Recorded data Start Marker

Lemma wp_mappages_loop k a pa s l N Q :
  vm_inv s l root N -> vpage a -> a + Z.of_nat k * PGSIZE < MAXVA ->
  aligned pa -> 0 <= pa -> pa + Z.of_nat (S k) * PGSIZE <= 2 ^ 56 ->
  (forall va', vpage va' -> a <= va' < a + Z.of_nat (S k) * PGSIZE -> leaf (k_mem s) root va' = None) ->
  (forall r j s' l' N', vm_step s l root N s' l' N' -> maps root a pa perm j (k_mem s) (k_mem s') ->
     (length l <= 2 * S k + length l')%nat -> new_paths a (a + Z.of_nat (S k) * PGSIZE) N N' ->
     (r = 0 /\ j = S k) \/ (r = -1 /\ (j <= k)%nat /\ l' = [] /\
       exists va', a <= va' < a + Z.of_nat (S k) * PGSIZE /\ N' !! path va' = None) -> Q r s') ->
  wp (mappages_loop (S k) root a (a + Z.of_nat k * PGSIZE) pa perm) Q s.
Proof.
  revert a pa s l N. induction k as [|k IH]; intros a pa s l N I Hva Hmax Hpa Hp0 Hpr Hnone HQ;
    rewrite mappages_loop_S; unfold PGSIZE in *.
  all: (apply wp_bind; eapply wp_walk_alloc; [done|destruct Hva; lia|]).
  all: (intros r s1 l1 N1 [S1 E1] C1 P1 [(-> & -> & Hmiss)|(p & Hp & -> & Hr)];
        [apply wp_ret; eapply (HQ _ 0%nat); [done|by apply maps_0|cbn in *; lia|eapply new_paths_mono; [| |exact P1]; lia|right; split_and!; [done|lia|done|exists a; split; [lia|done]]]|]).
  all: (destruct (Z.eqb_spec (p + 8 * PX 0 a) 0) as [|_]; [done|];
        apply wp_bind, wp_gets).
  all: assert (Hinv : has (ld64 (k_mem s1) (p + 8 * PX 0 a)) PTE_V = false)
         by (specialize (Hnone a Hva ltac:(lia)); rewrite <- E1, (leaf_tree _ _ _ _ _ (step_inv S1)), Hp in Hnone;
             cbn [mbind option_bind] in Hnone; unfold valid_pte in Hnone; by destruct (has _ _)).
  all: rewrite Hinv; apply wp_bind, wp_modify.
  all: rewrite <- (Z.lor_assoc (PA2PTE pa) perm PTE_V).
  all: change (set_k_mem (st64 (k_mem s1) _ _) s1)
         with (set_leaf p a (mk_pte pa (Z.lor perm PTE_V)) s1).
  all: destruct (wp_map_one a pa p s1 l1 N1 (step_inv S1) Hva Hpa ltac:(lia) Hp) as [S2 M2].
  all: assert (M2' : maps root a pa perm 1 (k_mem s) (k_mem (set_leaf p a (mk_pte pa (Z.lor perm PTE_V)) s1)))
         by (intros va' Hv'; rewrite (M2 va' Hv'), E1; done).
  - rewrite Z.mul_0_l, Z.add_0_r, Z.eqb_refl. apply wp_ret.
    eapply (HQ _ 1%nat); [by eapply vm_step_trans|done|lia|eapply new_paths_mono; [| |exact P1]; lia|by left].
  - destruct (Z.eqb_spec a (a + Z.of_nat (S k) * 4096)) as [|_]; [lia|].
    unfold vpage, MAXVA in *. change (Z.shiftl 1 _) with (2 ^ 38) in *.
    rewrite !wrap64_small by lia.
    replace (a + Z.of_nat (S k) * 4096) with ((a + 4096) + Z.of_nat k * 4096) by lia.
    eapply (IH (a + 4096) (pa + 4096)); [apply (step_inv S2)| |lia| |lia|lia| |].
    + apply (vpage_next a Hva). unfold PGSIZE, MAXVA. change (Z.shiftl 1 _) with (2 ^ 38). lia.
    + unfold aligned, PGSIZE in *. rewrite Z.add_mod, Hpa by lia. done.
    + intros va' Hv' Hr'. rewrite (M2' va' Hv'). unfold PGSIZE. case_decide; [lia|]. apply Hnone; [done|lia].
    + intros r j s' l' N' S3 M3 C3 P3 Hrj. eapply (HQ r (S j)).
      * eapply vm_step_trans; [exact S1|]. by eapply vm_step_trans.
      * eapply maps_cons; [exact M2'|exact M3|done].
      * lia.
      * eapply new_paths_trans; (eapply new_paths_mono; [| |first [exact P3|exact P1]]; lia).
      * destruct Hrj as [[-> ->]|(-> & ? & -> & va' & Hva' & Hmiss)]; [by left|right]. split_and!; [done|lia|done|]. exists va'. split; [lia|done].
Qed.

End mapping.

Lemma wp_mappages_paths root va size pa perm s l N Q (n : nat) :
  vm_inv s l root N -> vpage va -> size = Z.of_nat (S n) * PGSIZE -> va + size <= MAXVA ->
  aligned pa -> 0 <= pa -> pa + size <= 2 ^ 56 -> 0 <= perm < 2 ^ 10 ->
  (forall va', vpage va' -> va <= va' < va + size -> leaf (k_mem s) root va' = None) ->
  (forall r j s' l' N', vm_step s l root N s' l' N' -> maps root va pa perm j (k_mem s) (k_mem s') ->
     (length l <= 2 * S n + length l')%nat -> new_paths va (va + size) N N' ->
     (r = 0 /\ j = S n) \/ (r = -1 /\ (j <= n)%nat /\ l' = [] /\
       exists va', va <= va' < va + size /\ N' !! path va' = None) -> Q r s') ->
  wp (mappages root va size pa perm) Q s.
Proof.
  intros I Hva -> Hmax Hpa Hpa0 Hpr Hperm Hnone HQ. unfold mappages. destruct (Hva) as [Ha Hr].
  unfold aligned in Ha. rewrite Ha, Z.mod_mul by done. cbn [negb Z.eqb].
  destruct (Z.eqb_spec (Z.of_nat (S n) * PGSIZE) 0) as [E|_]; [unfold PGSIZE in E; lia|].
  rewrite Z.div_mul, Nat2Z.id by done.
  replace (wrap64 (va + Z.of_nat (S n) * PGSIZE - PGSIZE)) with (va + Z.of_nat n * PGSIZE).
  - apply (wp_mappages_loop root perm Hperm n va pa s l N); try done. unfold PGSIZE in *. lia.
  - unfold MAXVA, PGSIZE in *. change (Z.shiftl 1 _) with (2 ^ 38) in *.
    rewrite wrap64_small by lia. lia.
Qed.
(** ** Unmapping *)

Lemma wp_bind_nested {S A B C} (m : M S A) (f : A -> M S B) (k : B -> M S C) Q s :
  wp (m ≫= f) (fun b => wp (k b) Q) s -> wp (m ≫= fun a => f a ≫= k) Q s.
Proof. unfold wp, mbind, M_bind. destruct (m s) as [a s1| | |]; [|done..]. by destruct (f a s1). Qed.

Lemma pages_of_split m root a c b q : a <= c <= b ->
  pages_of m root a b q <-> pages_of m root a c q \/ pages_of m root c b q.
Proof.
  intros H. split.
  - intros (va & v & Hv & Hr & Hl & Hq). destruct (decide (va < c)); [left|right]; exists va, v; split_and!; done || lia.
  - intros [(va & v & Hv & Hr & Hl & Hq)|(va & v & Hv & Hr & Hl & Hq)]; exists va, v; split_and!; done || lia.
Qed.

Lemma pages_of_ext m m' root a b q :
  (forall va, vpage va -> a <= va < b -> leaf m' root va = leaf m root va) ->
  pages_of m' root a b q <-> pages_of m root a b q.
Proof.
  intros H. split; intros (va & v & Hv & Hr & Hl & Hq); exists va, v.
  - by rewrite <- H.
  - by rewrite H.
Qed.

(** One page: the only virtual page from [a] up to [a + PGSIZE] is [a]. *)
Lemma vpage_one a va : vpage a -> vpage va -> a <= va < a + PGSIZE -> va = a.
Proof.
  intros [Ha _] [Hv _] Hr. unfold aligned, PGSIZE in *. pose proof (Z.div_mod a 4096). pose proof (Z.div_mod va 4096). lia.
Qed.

Recorded data End Marker

Task instructions:
Within the material above, output exactly the lines from the one with "revert a pa" through the one with "all: (intros r", end lines included, and nothing besides.

Your solution:
  revert a pa s l N. induction k as [|k IH]; intros a pa s l N I Hva Hmax Hpa Hp0 Hpr Hnone HQ;
    rewrite mappages_loop_S; unfold PGSIZE in *.
  all: (apply wp_bind; eapply wp_walk_alloc; [done|destruct Hva; lia|]).
  all: (intros r s1 l1 N1 [S1 E1] C1 P1 [(-> & -> & Hmiss)|(p & Hp & -> & Hr)];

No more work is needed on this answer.